- No Right to an Honest Living: The Struggles of Boston’s Black Workers in the Civil War Era by Jacqueline Jones
- Monday, April 3, 2023—Noon to 1:00pm
- State Library of Massachusetts—Room 341, Massachusetts State House
- Livestream: https://www.youtube.com/user/mastatelibrary
About the book: No Right to an Honest Living is described by the publisher as a harrowing portrait of Black workers and white hypocrisy in nineteenth-century Boston. Impassioned antislavery rhetoric made antebellum Boston famous as the nation’s hub of radical abolitionism. In fact, however, the city was far from a beacon of equality. In No Right to an Honest Living, Dr. Jones reveals how Boston was the United States writ small: a place where the soaring rhetoric of egalitarianism was easy, but justice in the workplace was elusive. Before, during, and after the Civil War, white abolitionists and Republicans refused to secure equal employment opportunity for Black Bostonians, condemning most of them to poverty. Still, Jones finds, some Black entrepreneurs ingeniously created their own jobs and forged their own career paths. Highlighting the everyday struggles of ordinary Black workers, this book shows how injustice in the workplace prevented Boston—and the United States—from securing true equality for all.

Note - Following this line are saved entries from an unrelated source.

Record Int16Array : Type := {
  i16_buffer : loc;
  i16_byteOffset : nat;
  i16_length : nat
}.

Definition Int16Array_new (buf : loc) (byteOffset len : nat) : M Int16Array :=
  bytes ← load_bytes buf;
  if negb (byteOffset mod 2 =? 0) then throw RangeError
  else if length bytes <? byteOffset + len * 2 then throw RangeError
  else ret {| i16_buffer := buf; i16_byteOffset := byteOffset; i16_length := len |}.

Definition Int16Array_get (a : Int16Array) (k : nat) : M (option Z) :=
  if decide (k < i16_length a) then
    bytes ← load_bytes (i16_buffer a);
    ret (lo ← bytes !! (i16_byteOffset a + 2 * k);
         hi ← bytes !! (i16_byteOffset a + 2 * k + 1);
         Some (int16_le lo hi))
  else ret None.

Record AudioBuffer : Type := {
  numberOfChannels : nat;
  ab_length : nat;
  ab_sampleRate : Z;
  ab_channels : list loc
}.

Fixpoint alloc_channels (channels len : nat) : M (list loc) :=
  match channels with
  | O => ret []
  | S channels' =>
    l ← alloc (Float32ArrayObj (replicate len (Num 0)));
    ls ← alloc_channels channels' len;
    ret (l :: ls)
  end.

Definition createBuffer (ctx : AudioContext) (channels len : nat) (sampleRate : Z)
    : M AudioBuffer :=
  if createBuffer_supports ctx channels len sampleRate then
    ls ← alloc_channels channels len;
    ret {| numberOfChannels := channels;
           ab_length := len;
           ab_sampleRate := sampleRate;
           ab_channels := ls |}
  else throw NotSupportedError.

Definition getChannelData (buffer : AudioBuffer) (channel : nat) : M loc :=
  match ab_channels buffer !! channel with
  | Some channelData => ret channelData
  | None => throw IndexSizeError
  end.

Definition Float32Array_set (a : loc) (i : nat) (x : number) : M unit :=
  elements ← load_elements a;
  store a (Float32ArrayObj (<[i := x]> elements)).

Definition decodeBase64 (base64 : option string) : M Uint8Array :=
  match base64 with
  | None => Uint8Array_new 0
  | Some base64 =>
    if String.eqb base64 ""%string then Uint8Array_new 0
    else
      match atob base64 with
      | Throw e => throw e
      | Ok binaryString =>
        bytes ← Uint8Array_new (String.length binaryString);
        for_loop (S (String.length binaryString))
              (λ i, i <? String.length binaryString)
              (λ i, Uint8Array_set bytes i (ToUint8 (charCodeAt binaryString i)))
              0;;
        ret bytes
      end
  end.

(** The inner loop, writing through the location [channelData]. *)
Definition fill_channel (dataInt16 : Int16Array) (frameCount : Q)
    (numChannels channel : nat) (channelData : loc) : M unit :=
  for_loop (S (i16_length dataInt16)) (lt_frameCount frameCount)
    (λ i,
       x ← Int16Array_get dataInt16 (i * numChannels + channel);
       Float32Array_set channelData i (div_32768 x))
    0.

(** The outer loop. *)
Definition fill_buffer (dataInt16 : Int16Array) (frameCount : Q)
    (numChannels : nat) (buffer : AudioBuffer) : M unit :=
  for_loop (S numChannels) (λ channel, channel <? numChannels)
    (λ channel,
       channelData ← getChannelData buffer channel;
       fill_channel dataInt16 frameCount numChannels channel channelData)
    0.

Definition decodeAudioData (data : option Uint8Array) (ctx : AudioContext)
    (sampleRate : Z) (numChannels : nat) : M AudioBuffer :=
  match data with
  | None => createBuffer ctx numChannels 1 sampleRate
  | Some data =>
    if byteLength data =? 0 then createBuffer ctx numChannels 1 sampleRate
    else
      let byteLength := byteLength data in
      bufferToUse ←
        (if byteLength mod 2 =? 0 then ret (buffer data)
         else ArrayBuffer_slice (buffer data) 0 (byteLength - 1));
      dataInt16 ← Int16Array_new bufferToUse (byteOffset data) (byteLength / 2);
      let frameCount := (inject_Z (Z.of_nat (i16_length dataInt16))
                         / inject_Z (Z.of_nat numChannels))%Q in
      buffer ← createBuffer ctx numChannels (Z.to_nat (Qfloor frameCount)) sampleRate;
      fill_buffer dataInt16 frameCount numChannels buffer;;
      ret buffer
  end.

Definition decode_pipeline (base64 : option string) (ctx : AudioContext)
    (sampleRate : Z) (numChannels : nat) : M AudioBuffer :=
  bytes ← decodeBase64 base64;
  decodeAudioData (Some bytes) ctx sampleRate numChannels.

(** What a caller can observe of an outcome: the audio buffer with the
    contents of its channels, read from the final store. *)
Definition read_channel (h : heap) (l : loc) : option (list number) :=
  match h !! l with
  | Some (Float32ArrayObj elements) => Some elements
  | _ => None
  end.

End Store.

Definition read_AudioBuffer (h : Store.heap) (b : Store.AudioBuffer)
    : option AudioBuffer :=
  channels ← mapM (Store.read_channel h) (Store.ab_channels b);
  Some {| numberOfChannels := Store.numberOfChannels b;
          ab_length := Store.ab_length b;
          ab_sampleRate := Store.ab_sampleRate b;
          ab_channels := channels |}.

(** The outcome of a run, with the buffer read from the final store. *)
Definition observe (run : result Store.AudioBuffer * Store.heap)
    : result (option AudioBuffer) :=
  match run with
  | (Ok b, h) => Ok (read_AudioBuffer h b)
  | (Throw e, _) => Throw e
  end.

(** The outcome of the functions on values, in the same form. *)
Definition outcome (r : result AudioBuffer) : result (option AudioBuffer) :=
  match r with
  | Ok b => Ok (Some b)
  | Throw e => Throw e
  end.

(** The channel arrays of [b] were allocated after the store [h] was
    taken, and are distinct objects. *)
Definition fresh_channels (h : Store.heap) (b : Store.AudioBuffer) : Prop :=
  Forall (λ l, length h ≤ l) (Store.ab_channels b)
  ∧ NoDup (Store.ab_channels b).

(** ** The buffer the specification describes

    Definitions that follow the words of the specification, to compare with
    the code: the PCM sample buffer (pairs of bytes, an odd trailing byte
    dropped), and the de-interleaved buffer of [frames] frames. *)

Fixpoint spec_PCMSampleBuffer (bs : list byte) : list Z :=
  match bs with
  | lo :: hi :: rest => int16_le lo hi :: spec_PCMSampleBuffer rest
  | _ => []
  end.

Definition spec_channel (samples : list Z) (numChannels frames channel : nat)
    : list number :=
  map (λ i, div_32768 (samples !! (i * numChannels + channel))) (seq 0 frames).

Definition spec_deinterleave (samples : list Z) (numChannels frames : nat)
    (sampleRate : Z) : AudioBuffer :=
  {| numberOfChannels := numChannels;
     ab_length := frames;
     ab_sampleRate := sampleRate;
     ab_channels :=
       map (spec_channel samples numChannels frames) (seq 0 numChannels) |}.

(** The test vector of the round-trip property, as the specification
    words it: signed 16-bit integers as little-endian bytes, then base64
    (RFC 4648, with padding). *)

Definition byte_of_Z (n : Z) : byte :=
  default x00 (Byte.of_N (Z.to_N (n mod 256))).

Definition spec_int16_bytes (v : Z) : list byte :=
  [byte_of_Z v; byte_of_Z (v / 256)].

Definition spec_le_bytes (V : list Z) : list byte :=
  concat (map spec_int16_bytes V).

Definition base64_char (i : Z) : ascii :=
  nth (Z.to_nat i) base64_alphabet "="%char.

Fixpoint spec_base64_encode (bs : list byte) : list ascii :=
  match bs with
  | [] => []
  | [x] =>
    let n := (byte_to_Z x * 16)%Z in
    [base64_char (n / 64); base64_char (n mod 64); "="%char; "="%char]
  | [x; y] =>
    let n := ((byte_to_Z x * 256 + byte_to_Z y) * 4)%Z in
    [base64_char (n / 4096); base64_char (n / 64 mod 64); base64_char (n mod 64);
     "="%char]
  | x :: y :: z :: rest =>
    let n := (byte_to_Z x * 65536 + byte_to_Z y * 256 + byte_to_Z z)%Z in
    base64_char (n / 262144) :: base64_char (n / 4096 mod 64)
    :: base64_char (n / 64 mod 64) :: base64_char (n mod 64)
    :: spec_base64_encode rest
  end.

Definition spec_base64 (bs : list byte) : string :=
  string_of_list_ascii (spec_base64_encode bs).

(** ** Vocabulary of the statements *)

(** The characters of an encoding that carry bits, without the padding. *)
Fixpoint encode_body (bs : list byte) : list ascii :=
  match bs with
  | [] => []
  | [x] =>
    let n := (byte_to_Z x * 16)%Z in
    [base64_char (n / 64); base64_char (n mod 64)]
  | [x; y] =>
    let n := ((byte_to_Z x * 256 + byte_to_Z y) * 4)%Z in
    [base64_char (n / 4096); base64_char (n / 64 mod 64); base64_char (n mod 64)]
  | x :: y :: z :: rest =>
    let n := (byte_to_Z x * 65536 + byte_to_Z y * 256 + byte_to_Z z)%Z in
    base64_char (n / 262144) :: base64_char (n / 4096 mod 64)
    :: base64_char (n / 64 mod 64) :: base64_char (n mod 64)
    :: encode_body rest
  end.

Definition encode_pad (bs : list byte) : list ascii :=
  match length bs mod 3 with
  | 0 => []
  | 1 => ["="%char; "="%char]
  | _ => ["="%char]
  end.

Definition sextet_char (c : ascii) : Prop :=
  ∃ i, (0 ≤ i < 64)%Z ∧ c = base64_char i.

(** Padding as [atob] accepts it: one or two [=] that end data whose
    length is a multiple of 4, and no [=] before them. *)
Definition well_padded (data : list ascii) : Prop :=
  ∃ body pad,
    data = body ++ pad
    ∧ (pad = ["="%char] ∨ pad = ["="%char; "="%char])
    ∧ ¬ In "="%char body
    ∧ length data mod 4 = 0.



(** The context the audio control creates:
    [new AudioContext({ sampleRate: 24000 })], on an implementation that
    supports what the Web Audio API requires and no more. *)
Definition audioCtx : AudioContext :=
  {| ctx_sampleRate := 24000;
     ctx_maxChannels := 32;
     ctx_minSampleRate := 8000;
     ctx_maxSampleRate := 96000 |}.

(** The context's [createBuffer] accepts the channel count and the sample
    rate. *)
Definition accepts (ctx : AudioContext) (numChannels : nat) (sampleRate : Z)
    : Prop :=
  1 ≤ numChannels ≤ ctx_maxChannels ctx
  ∧ (0 < sampleRate)%Z
  ∧ (ctx_minSampleRate ctx ≤ sampleRate ≤ ctx_maxSampleRate ctx)%Z.

(** The de-interleaving property: one array of
    [floor (sampleCount / numChannels)] frames per channel, and frame [i]
    of channel [c] is the sample at interleaved index [i * numChannels + c]
    divided by 32768. *)
Definition deinterleave_claim (bs : list byte) (ctx : AudioContext)
    (sampleRate : Z) (numChannels : nat) : Prop :=
  let sampleCount := length bs / 2 in
  let frameCount := sampleCount / numChannels in
  ∃ buffer,
    decodeAudioData (Some (Uint8Array_of bs)) ctx sampleRate numChannels = Ok buffer
    ∧ length (ab_channels buffer) = numChannels
    ∧ ∀ c, c < numChannels →
        ∃ channelData,
          ab_channels buffer !! c = Some channelData
          ∧ length channelData = frameCount
          ∧ ∀ i, i < frameCount →
              ∃ v, spec_PCMSampleBuffer bs !! (i * numChannels + c) = Some v
                   ∧ channelData !! i = Some (Num (v # 32768)).

(** The bound on the produced frame count, [sampleCount] being the number
    of complete 16-bit samples of the length-normalized byte buffer. *)
Definition frame_bound_claim (bs : list byte) (ctx : AudioContext)
    (sampleRate : Z) (numChannels : nat) : Prop :=
  ∃ buffer dataInt16,
    decodeAudioData (Some (Uint8Array_of bs)) ctx sampleRate numChannels = Ok buffer
    ∧ dataInt16_of (Uint8Array_of bs) = Ok dataInt16
    ∧ let frameCount := ab_length buffer in
      let sampleCount := i16_length dataInt16 in
      frameCount * numChannels ≤ sampleCount
      ∧ sampleCount ≤ frameCount * numChannels + (numChannels - 1).

(** One silent frame per channel. *)
Definition silent_frame (numChannels : nat) (sampleRate : Z) : AudioBuffer :=
  {| numberOfChannels := numChannels;
     ab_length := 1;
     ab_sampleRate := sampleRate;
     ab_channels := replicate numChannels [Num 0] |}.

(** The round trip at channel count 1: [V] as little-endian bytes, base64,
    [decodeBase64], [decodeAudioData]. The frame count is the length of
    [V] and sample [i] is [V[i] / 32768] within [1e-6]. *)
Definition roundtrip_claim (V : list Z) (ctx : AudioContext) (sampleRate : Z)
    : Prop :=
  ∃ buffer channelData,
    decode_pipeline (Some (spec_base64 (spec_le_bytes V))) ctx sampleRate 1
    = Ok buffer
    ∧ ab_length buffer = length V
    ∧ ab_channels buffer = [channelData]
    ∧ length channelData = length V
    ∧ ∀ i v, V !! i = Some v →
        ∃ q, channelData !! i = Some (Num q)
             ∧ (Qabs (q - inject_Z v / 32768) <= 1 # 1000000)%Q.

For anyone unable to attend this talk in person, we will be livestreaming this event on our YouTube channel, courtesy of the Massachusetts House of Representatives Broadcast Services.
About the author: Jacqueline Jones is the Ellen C. Temple Professor of Women’s History Emerita at the University of Texas at Austin, and she has also previously taught at Wellesley College and Brandeis University. Her fields of study include U.S. labor, urban, southern, African American, and women’s history. She is the author of ten books, two of which were finalists for the Pulitzer Prize in History. Dr. Jones has been the recipient of numerous awards, including the Bancroft Prize in American History, a MacArthur Fellowship, and the Taft Prize in Labor History, and in 2021 she served as president of the American Historical Association.
Dr. Jones’ talk is free and open to everyone, and those who attend in person will have the opportunity to participate in a question-and-answer session with the author. Additionally, assistive listening devices will be available upon request, courtesy of the Massachusetts State House ADA Coordinator.